__Exercise__
Here is the task for the records below: repeat exactly the lines from the one with "(Status x = DetentionOpen" to the one with "Lemma resolved_ext t", both included, and nothing else.

__Data provided__
***
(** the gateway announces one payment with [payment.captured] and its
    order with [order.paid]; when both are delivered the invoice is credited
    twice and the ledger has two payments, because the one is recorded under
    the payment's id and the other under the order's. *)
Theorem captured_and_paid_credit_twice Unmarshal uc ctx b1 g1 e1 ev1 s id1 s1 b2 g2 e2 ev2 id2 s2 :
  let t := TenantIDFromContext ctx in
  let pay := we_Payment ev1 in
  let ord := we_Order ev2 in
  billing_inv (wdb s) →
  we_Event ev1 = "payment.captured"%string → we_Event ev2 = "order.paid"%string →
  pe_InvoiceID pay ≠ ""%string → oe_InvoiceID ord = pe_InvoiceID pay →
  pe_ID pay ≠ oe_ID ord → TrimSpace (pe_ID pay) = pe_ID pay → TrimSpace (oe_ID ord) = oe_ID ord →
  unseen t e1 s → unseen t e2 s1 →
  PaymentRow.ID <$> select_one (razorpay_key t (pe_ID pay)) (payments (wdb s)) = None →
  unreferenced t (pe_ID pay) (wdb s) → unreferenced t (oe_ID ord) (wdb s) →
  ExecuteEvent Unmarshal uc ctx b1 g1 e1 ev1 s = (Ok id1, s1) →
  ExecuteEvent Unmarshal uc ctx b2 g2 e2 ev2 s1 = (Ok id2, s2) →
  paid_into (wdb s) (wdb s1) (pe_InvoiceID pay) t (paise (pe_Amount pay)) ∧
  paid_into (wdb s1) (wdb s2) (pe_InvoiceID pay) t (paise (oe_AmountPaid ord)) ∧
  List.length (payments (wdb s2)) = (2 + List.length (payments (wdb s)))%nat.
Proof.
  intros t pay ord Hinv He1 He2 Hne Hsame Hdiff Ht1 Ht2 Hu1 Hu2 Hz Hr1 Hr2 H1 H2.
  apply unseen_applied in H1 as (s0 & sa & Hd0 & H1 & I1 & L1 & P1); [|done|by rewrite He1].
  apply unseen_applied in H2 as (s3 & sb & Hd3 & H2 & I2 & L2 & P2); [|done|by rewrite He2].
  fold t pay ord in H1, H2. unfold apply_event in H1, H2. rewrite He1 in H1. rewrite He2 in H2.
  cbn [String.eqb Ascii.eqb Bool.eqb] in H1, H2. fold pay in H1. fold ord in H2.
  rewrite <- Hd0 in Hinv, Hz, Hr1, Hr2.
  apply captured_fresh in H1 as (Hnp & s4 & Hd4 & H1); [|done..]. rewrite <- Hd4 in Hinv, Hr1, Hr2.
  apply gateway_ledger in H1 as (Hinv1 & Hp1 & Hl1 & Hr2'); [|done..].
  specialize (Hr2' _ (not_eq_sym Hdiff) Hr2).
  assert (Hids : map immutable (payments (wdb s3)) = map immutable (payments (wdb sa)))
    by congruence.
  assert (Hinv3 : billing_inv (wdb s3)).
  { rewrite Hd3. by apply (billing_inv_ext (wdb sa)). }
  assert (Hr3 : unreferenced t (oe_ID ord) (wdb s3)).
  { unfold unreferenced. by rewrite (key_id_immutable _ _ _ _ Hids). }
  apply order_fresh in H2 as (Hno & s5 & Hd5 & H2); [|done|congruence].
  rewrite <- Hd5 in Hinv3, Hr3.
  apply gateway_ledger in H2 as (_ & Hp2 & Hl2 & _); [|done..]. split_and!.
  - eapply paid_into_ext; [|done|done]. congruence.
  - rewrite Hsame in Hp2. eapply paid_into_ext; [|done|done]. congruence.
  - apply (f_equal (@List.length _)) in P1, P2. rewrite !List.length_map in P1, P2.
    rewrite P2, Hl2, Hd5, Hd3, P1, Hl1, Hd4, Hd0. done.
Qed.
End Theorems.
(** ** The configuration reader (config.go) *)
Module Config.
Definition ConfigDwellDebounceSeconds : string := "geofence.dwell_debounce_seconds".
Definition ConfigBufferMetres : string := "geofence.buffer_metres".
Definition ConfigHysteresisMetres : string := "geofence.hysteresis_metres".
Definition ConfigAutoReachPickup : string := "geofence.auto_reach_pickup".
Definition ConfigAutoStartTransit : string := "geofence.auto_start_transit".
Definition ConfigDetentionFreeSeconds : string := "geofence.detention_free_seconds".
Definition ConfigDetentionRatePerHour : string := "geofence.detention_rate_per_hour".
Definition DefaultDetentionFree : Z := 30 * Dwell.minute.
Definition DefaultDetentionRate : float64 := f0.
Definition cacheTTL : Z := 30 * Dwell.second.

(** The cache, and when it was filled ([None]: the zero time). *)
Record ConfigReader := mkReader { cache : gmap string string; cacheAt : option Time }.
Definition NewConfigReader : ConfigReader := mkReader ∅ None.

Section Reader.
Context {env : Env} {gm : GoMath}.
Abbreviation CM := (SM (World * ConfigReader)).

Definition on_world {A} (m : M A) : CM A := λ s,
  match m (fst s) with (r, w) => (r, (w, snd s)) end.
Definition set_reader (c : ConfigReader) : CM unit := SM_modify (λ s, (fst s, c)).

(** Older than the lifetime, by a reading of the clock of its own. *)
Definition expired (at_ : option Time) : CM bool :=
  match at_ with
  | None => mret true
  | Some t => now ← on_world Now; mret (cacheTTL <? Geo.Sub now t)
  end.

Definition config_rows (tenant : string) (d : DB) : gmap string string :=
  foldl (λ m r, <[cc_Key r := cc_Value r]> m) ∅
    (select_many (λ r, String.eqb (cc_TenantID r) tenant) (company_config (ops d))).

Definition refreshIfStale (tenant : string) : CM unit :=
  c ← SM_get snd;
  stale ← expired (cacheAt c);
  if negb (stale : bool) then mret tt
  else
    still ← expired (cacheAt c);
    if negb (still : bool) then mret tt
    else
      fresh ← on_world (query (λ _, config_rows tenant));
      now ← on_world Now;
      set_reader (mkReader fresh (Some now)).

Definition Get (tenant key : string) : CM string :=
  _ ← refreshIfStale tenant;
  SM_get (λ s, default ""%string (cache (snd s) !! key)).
***
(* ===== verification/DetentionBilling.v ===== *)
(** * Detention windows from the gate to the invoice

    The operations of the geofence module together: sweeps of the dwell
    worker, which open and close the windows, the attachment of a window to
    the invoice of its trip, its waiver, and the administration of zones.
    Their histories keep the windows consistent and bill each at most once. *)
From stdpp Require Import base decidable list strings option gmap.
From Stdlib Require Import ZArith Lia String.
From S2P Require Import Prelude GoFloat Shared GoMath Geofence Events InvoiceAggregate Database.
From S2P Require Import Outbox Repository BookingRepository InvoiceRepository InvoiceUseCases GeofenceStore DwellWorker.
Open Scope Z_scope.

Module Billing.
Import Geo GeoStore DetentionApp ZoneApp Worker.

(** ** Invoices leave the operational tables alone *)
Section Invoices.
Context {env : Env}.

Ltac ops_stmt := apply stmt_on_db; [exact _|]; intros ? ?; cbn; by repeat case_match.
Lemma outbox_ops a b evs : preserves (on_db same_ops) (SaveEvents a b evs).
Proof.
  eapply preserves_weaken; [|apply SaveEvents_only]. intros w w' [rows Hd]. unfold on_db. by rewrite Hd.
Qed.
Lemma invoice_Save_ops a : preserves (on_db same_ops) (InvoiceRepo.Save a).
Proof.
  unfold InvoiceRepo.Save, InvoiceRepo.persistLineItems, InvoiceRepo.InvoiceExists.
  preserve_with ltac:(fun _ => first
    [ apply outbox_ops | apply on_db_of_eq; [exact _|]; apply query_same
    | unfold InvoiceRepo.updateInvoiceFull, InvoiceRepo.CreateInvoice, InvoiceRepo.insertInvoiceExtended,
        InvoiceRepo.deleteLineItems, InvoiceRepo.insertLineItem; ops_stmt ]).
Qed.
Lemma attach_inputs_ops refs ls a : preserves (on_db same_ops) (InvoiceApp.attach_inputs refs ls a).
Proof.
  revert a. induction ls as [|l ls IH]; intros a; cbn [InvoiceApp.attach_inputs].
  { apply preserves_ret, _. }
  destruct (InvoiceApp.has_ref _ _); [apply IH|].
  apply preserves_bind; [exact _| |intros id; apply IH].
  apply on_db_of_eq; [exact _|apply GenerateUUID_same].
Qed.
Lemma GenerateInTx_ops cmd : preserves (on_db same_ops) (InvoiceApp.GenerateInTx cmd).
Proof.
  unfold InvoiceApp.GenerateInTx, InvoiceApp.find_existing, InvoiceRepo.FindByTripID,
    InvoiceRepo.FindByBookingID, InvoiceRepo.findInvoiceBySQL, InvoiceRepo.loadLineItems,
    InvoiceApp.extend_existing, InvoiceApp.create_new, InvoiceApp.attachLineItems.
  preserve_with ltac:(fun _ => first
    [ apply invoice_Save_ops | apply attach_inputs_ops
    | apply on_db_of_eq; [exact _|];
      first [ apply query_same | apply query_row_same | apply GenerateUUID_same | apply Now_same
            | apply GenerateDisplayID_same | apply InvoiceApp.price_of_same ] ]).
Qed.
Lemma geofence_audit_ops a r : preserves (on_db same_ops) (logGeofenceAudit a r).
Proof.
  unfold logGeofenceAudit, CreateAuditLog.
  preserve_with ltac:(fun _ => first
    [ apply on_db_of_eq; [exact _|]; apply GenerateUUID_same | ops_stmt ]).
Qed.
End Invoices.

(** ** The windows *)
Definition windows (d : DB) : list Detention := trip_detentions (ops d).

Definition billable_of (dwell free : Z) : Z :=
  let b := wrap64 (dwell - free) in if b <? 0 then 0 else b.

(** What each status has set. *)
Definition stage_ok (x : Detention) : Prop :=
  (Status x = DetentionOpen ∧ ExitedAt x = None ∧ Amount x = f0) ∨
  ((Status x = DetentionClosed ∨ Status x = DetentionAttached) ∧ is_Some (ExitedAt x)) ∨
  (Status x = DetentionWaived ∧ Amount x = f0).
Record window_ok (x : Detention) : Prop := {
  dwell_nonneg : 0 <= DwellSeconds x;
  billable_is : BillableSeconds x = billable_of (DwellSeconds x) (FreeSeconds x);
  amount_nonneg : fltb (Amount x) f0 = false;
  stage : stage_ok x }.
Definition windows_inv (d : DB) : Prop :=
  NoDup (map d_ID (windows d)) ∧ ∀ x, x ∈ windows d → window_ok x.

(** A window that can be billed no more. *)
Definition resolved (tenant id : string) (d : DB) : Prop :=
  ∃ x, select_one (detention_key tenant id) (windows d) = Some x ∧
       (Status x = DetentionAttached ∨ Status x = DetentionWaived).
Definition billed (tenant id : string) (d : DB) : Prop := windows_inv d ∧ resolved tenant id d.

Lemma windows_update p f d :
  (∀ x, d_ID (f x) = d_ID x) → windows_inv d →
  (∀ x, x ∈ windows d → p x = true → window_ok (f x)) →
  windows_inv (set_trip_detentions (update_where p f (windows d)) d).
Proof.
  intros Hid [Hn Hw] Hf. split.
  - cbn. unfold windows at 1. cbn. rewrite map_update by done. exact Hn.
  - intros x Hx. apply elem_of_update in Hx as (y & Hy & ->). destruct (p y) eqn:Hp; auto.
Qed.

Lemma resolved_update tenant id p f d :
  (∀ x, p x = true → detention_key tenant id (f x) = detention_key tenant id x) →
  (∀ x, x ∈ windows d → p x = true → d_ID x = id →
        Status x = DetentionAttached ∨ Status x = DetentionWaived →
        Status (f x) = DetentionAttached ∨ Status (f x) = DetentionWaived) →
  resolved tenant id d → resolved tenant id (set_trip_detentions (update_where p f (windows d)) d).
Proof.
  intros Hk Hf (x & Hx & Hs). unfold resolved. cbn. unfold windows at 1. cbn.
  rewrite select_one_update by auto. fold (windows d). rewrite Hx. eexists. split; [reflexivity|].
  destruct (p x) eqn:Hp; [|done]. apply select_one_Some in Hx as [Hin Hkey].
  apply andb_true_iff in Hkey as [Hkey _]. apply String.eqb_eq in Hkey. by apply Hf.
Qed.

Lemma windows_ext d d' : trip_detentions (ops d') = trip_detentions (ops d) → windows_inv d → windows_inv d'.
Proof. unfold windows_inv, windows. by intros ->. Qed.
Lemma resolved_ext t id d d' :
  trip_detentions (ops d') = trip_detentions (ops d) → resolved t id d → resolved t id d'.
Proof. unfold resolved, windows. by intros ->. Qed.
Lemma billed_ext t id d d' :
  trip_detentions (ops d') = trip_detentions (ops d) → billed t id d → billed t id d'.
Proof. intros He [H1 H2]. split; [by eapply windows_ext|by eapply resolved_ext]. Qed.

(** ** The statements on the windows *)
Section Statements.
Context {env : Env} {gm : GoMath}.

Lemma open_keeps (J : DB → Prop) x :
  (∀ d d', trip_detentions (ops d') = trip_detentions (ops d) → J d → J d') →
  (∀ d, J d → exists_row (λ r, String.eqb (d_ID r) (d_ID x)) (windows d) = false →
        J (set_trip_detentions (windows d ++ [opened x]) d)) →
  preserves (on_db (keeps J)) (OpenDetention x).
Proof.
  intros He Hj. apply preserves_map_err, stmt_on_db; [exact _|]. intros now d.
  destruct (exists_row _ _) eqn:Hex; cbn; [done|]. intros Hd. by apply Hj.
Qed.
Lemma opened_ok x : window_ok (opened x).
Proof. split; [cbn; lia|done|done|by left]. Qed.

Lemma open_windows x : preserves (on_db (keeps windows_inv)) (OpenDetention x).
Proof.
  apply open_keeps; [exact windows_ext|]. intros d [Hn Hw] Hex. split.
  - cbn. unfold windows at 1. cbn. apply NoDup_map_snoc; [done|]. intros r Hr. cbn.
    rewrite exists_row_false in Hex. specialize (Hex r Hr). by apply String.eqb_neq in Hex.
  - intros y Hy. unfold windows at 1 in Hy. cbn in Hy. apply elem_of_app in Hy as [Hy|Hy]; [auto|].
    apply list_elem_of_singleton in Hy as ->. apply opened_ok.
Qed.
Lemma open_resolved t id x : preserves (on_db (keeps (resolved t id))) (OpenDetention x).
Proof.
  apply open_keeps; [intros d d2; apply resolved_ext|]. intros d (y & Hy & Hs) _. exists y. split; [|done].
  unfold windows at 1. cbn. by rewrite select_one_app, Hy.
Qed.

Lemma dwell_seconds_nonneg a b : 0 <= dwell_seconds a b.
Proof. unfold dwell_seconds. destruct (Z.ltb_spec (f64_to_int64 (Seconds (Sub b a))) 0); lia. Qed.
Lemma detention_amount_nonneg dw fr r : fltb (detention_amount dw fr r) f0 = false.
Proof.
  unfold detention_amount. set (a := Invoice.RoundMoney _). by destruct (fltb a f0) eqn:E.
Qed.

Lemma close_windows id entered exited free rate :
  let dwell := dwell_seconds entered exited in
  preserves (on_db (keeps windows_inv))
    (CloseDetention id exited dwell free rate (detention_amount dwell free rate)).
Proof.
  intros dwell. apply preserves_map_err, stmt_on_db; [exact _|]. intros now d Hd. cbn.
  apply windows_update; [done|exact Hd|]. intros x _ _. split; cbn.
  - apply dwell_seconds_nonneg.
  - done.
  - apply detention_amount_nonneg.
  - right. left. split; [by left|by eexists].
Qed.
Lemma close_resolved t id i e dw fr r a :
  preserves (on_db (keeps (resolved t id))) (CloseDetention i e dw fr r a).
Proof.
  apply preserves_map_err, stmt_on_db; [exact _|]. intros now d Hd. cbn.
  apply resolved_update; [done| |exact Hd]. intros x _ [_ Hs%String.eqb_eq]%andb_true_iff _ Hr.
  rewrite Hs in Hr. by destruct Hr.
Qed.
***
__Exercise response__
  (Status x = DetentionOpen ∧ ExitedAt x = None ∧ Amount x = f0) ∨
  ((Status x = DetentionClosed ∨ Status x = DetentionAttached) ∧ is_Some (ExitedAt x)) ∨
  (Status x = DetentionWaived ∧ Amount x = f0).
Record window_ok (x : Detention) : Prop := {
  dwell_nonneg : 0 <= DwellSeconds x;
  billable_is : BillableSeconds x = billable_of (DwellSeconds x) (FreeSeconds x);
  amount_nonneg : fltb (Amount x) f0 = false;
  stage : stage_ok x }.
Definition windows_inv (d : DB) : Prop :=
  NoDup (map d_ID (windows d)) ∧ ∀ x, x ∈ windows d → window_ok x.

(** A window that can be billed no more. *)
Definition resolved (tenant id : string) (d : DB) : Prop :=
  ∃ x, select_one (detention_key tenant id) (windows d) = Some x ∧
       (Status x = DetentionAttached ∨ Status x = DetentionWaived).
Definition billed (tenant id : string) (d : DB) : Prop := windows_inv d ∧ resolved tenant id d.

Lemma windows_update p f d :
  (∀ x, d_ID (f x) = d_ID x) → windows_inv d →
  (∀ x, x ∈ windows d → p x = true → window_ok (f x)) →
  windows_inv (set_trip_detentions (update_where p f (windows d)) d).
Proof.
  intros Hid [Hn Hw] Hf. split.
  - cbn. unfold windows at 1. cbn. rewrite map_update by done. exact Hn.
  - intros x Hx. apply elem_of_update in Hx as (y & Hy & ->). destruct (p y) eqn:Hp; auto.
Qed.

Lemma resolved_update tenant id p f d :
  (∀ x, p x = true → detention_key tenant id (f x) = detention_key tenant id x) →
  (∀ x, x ∈ windows d → p x = true → d_ID x = id →
        Status x = DetentionAttached ∨ Status x = DetentionWaived →
        Status (f x) = DetentionAttached ∨ Status (f x) = DetentionWaived) →
  resolved tenant id d → resolved tenant id (set_trip_detentions (update_where p f (windows d)) d).
Proof.
  intros Hk Hf (x & Hx & Hs). unfold resolved. cbn. unfold windows at 1. cbn.
  rewrite select_one_update by auto. fold (windows d). rewrite Hx. eexists. split; [reflexivity|].
  destruct (p x) eqn:Hp; [|done]. apply select_one_Some in Hx as [Hin Hkey].
  apply andb_true_iff in Hkey as [Hkey _]. apply String.eqb_eq in Hkey. by apply Hf.
Qed.

Lemma windows_ext d d' : trip_detentions (ops d') = trip_detentions (ops d) → windows_inv d → windows_inv d'.
Proof. unfold windows_inv, windows. by intros ->. Qed.
Lemma resolved_ext t id d d' :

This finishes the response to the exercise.